[Stored items]

▬▬▬▬▬▬

(* ===== verification/SchedulerFacts.v ===== *)
(** * The state of the scheduler

    The ring and the linked list as lists ([ring], [linked]), the rule of every
    atomic section, the invariant of the step relation and what every step
    advances. *)
From S2P Require Import Prelude.
From S2P Require Import CMem.
From S2P Require Import Scheduler.
Local Open Scope Z_scope.

(** ** The two queues *)

Definition ring (s : sched_t) (items : list mp_sched_item_t) : Prop :=
  sched_len s = Z.of_nat (length items) /\ (length items <= 8)%nat /\ 0 <= sched_idx s < 8 /\
  length (sched_queue s) = 8%nat /\
  forall i x, items !! i = Some x -> sched_queue s !! Z.to_nat ((sched_idx s + Z.of_nat i) `mod` 8) = Some x.

Fixpoint linked (ns : gmap nat mp_sched_node_t) (h : option nat) (l : list (nat * Z)) : Prop :=
  match l with
  | [] => h = None
  | (n, cb) :: l => h = Some n /\ exists x, ns !! n = Some x /\ callback x = cb /\ linked ns (next x) l
  end.

(** [l] is the list of nodes: linked from the head to the tail, without
    repetitions, and exactly the nodes that have a callback. *)
Definition list_ok (s : sched_t) (l : list (nat * Z)) : Prop :=
  linked (nodes s) (sched_head s) l /\ sched_tail s = fst <$> last l /\ NoDup l.*1 /\
  forall n x, nodes s !! n = Some x -> callback x <> 0 -> n ∈ l.*1.

Record good (s : sched_t) (items : list mp_sched_item_t) (l : list (nat * Z)) : Prop := {
  g_ring : ring s items;
  g_list : list_ok s l;
  g_nonzero : Forall (fun p => p.2 <> 0) l;
  g_functions : scheduled_functions (log s) = called_functions (log s) ++ items;
  g_nodes : scheduled_nodes (log s) = called_nodes (log s) ++ l;
}.

(** The state: minus the number of locks, or whether there is something to run. *)
Definition state_ok (s : sched_t) (k : nat) (items : list mp_sched_item_t) (l : list (nat * Z)) : Prop :=
  sched_state s = match k with
                  | O => match items, l with [], [] => MP_SCHED_IDLE | _, _ => MP_SCHED_PENDING end
                  | S _ => - Z.of_nat k
                  end.

Lemma idx_mask i : 0 <= i -> IDX_MASK i = i `mod` 8.
Proof. intros. unfold IDX_MASK, MICROPY_SCHEDULER_DEPTH. change (8 - 1) with (2 ^ 3 - 1). by rewrite land_pow2_mask. Qed.

(** ** The ring *)

Lemma ring_add s items x : ring s items -> (length items < 8)%nat ->
  ring (set_queue (<[Z.to_nat (IDX_MASK (sched_idx s + sched_len s)) := x]> (sched_queue s)) (u8 (sched_len s + 1)) (sched_idx s) s)
    (items ++ [x]).
Proof.
  intros (Hlen & Hle & Hidx & Hq & Hitems) Hlt. rewrite idx_mask by lia. unfold ring. cbn [set_queue sched_len sched_idx sched_queue].
  rewrite length_app, length_insert. cbn [length].
  split; [rewrite Hlen; unfold uwrap; rewrite Z.mod_small; lia|]. split; [lia|]. split; [done|]. split; [done|].
  intros i y Hi. apply lookup_app_Some in Hi as [Hi|[Hi1 Hi2]].
  - pose proof (lookup_lt_Some _ _ _ Hi). rewrite list_lookup_insert_ne; [by apply Hitems|].
    rewrite Hlen. intros E. apply Z2Nat.inj in E; [|apply Z.mod_pos_bound; lia..].
    Z.to_euclidean_division_equations. lia.
  - apply list_lookup_singleton_Some in Hi2 as [Hi2 <-].
    replace (Z.of_nat i) with (sched_len s) by lia. apply list_lookup_insert_eq.
    rewrite Hq. pose proof (Z.mod_pos_bound (sched_idx s + sched_len s) 8). lia.
Qed.

Lemma ring_remove s x items : ring s (x :: items) ->
  sched_queue s !! Z.to_nat (sched_idx s) = Some x /\
  ring (set_queue (sched_queue s) (u8 (sched_len s - 1)) (IDX_MASK (sched_idx s + 1)) s) items.
Proof.
  intros (Hlen & Hle & Hidx & Hq & Hitems). cbn [length] in *. split.
  - specialize (Hitems 0%nat x eq_refl). by rewrite Z.add_0_r, Z.mod_small in Hitems.
  - rewrite idx_mask by lia. unfold ring. cbn [set_queue sched_len sched_idx sched_queue].
    split; [rewrite Hlen; unfold uwrap; rewrite Z.mod_small; lia|]. split; [lia|].
    split; [by apply Z.mod_pos_bound|]. split; [done|].
    intros i y Hi. specialize (Hitems (S i) y Hi). rewrite <-Hitems. do 2 f_equal.
    rewrite Zplus_mod_idemp_l. f_equal. lia.
Qed.

(** ** The linked list *)

Lemma linked_ext ns ns' h l : (forall n, n ∈ l.*1 -> ns' !! n = ns !! n) -> linked ns h l -> linked ns' h l.
Proof.
  revert h. induction l as [|[n cb] l IH]; intros h Hext; [done|]. cbn. intros (Hh & x & Hx & Hcb & Hl).
  split; [done|]. exists x. rewrite Hext by (cbn; left). split; [done|]. split; [done|].
  apply IH; [|done]. intros y Hy. apply Hext. cbn. by right.
Qed.

Lemma linked_lookup ns h l n cb : linked ns h l -> (n, cb) ∈ l -> exists x, ns !! n = Some x /\ callback x = cb.
Proof.
  revert h. induction l as [|[n' cb'] l IH]; intros h Hl Hin; [by apply not_elem_of_nil in Hin|].
  cbn in Hl. destruct Hl as (_ & x & Hx & Hcb & Hl). apply elem_of_cons in Hin as [[= -> ->]|Hin]; [by exists x|].
  by eapply IH.
Qed.

(** Appending a node: its predecessor, the last one, points to it. *)
Lemma linked_snoc ns h l n cb t tcb x : linked ns h (l ++ [(t, tcb)]) -> NoDup (l ++ [(t, tcb)]).*1 ->
  n ∉ (l ++ [(t, tcb)]).*1 -> ns !! t = Some x ->
  linked (<[t := MkNode (callback x) (Some n)]> (<[n := MkNode cb None]> ns)) h ((l ++ [(t, tcb)]) ++ [(n, cb)]).
Proof.
  intros Hl Hnd Hn Hx. set (ns' := <[t := _]> _).
  assert (t <> n) as Htn. { intros ->. apply Hn. rewrite fmap_app. apply elem_of_app. right. by left. }
  assert (ns' !! t = Some (MkNode (callback x) (Some n))) as Ht by apply lookup_insert_eq.
  assert (ns' !! n = Some (MkNode cb None)) as Hn' by (unfold ns'; by rewrite lookup_insert_ne, lookup_insert_eq).
  revert h Hl Hnd Hn. induction l as [|[n1 cb1] l IH]; intros h Hl Hnd Hn; cbn in Hl |- *.
  - destruct Hl as (-> & y & Hy & Hcb & Hnext). rewrite Hx in Hy. injection Hy as <-.
    split; [done|]. eexists. split; [exact Ht|]. split; [done|]. split; [done|]. by exists (MkNode cb None).
  - destruct Hl as (-> & y & Hy & Hcb & Hl). cbn in Hnd, Hn. apply NoDup_cons in Hnd as [Hn1 Hnd].
    apply not_elem_of_cons in Hn as [Hne Hn]. split; [done|]. exists y. split; [|split; [done|by apply IH]].
    unfold ns'. rewrite !lookup_insert_ne; try done. intros ->. apply Hn1. rewrite fmap_app. apply elem_of_app. right. by left.
Qed.

(** ** The atomic sections *)

Lemma set_state_id s : set_state (sched_state s) s = s.
Proof. by destruct s. Qed.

▬▬▬▬▬▬

* [Requirement] Set down, word for word, each line from the top of the records above through the line with "(** ** The two queues *)".

* [Answer section]
(* ===== verification/SchedulerFacts.v ===== *)
(** * The state of the scheduler

    The ring and the linked list as lists ([ring], [linked]), the rule of every
    atomic section, the invariant of the step relation and what every step
    advances. *)
From S2P Require Import Prelude.
From S2P Require Import CMem.
From S2P Require Import Scheduler.
Local Open Scope Z_scope.

(** ** The two queues *)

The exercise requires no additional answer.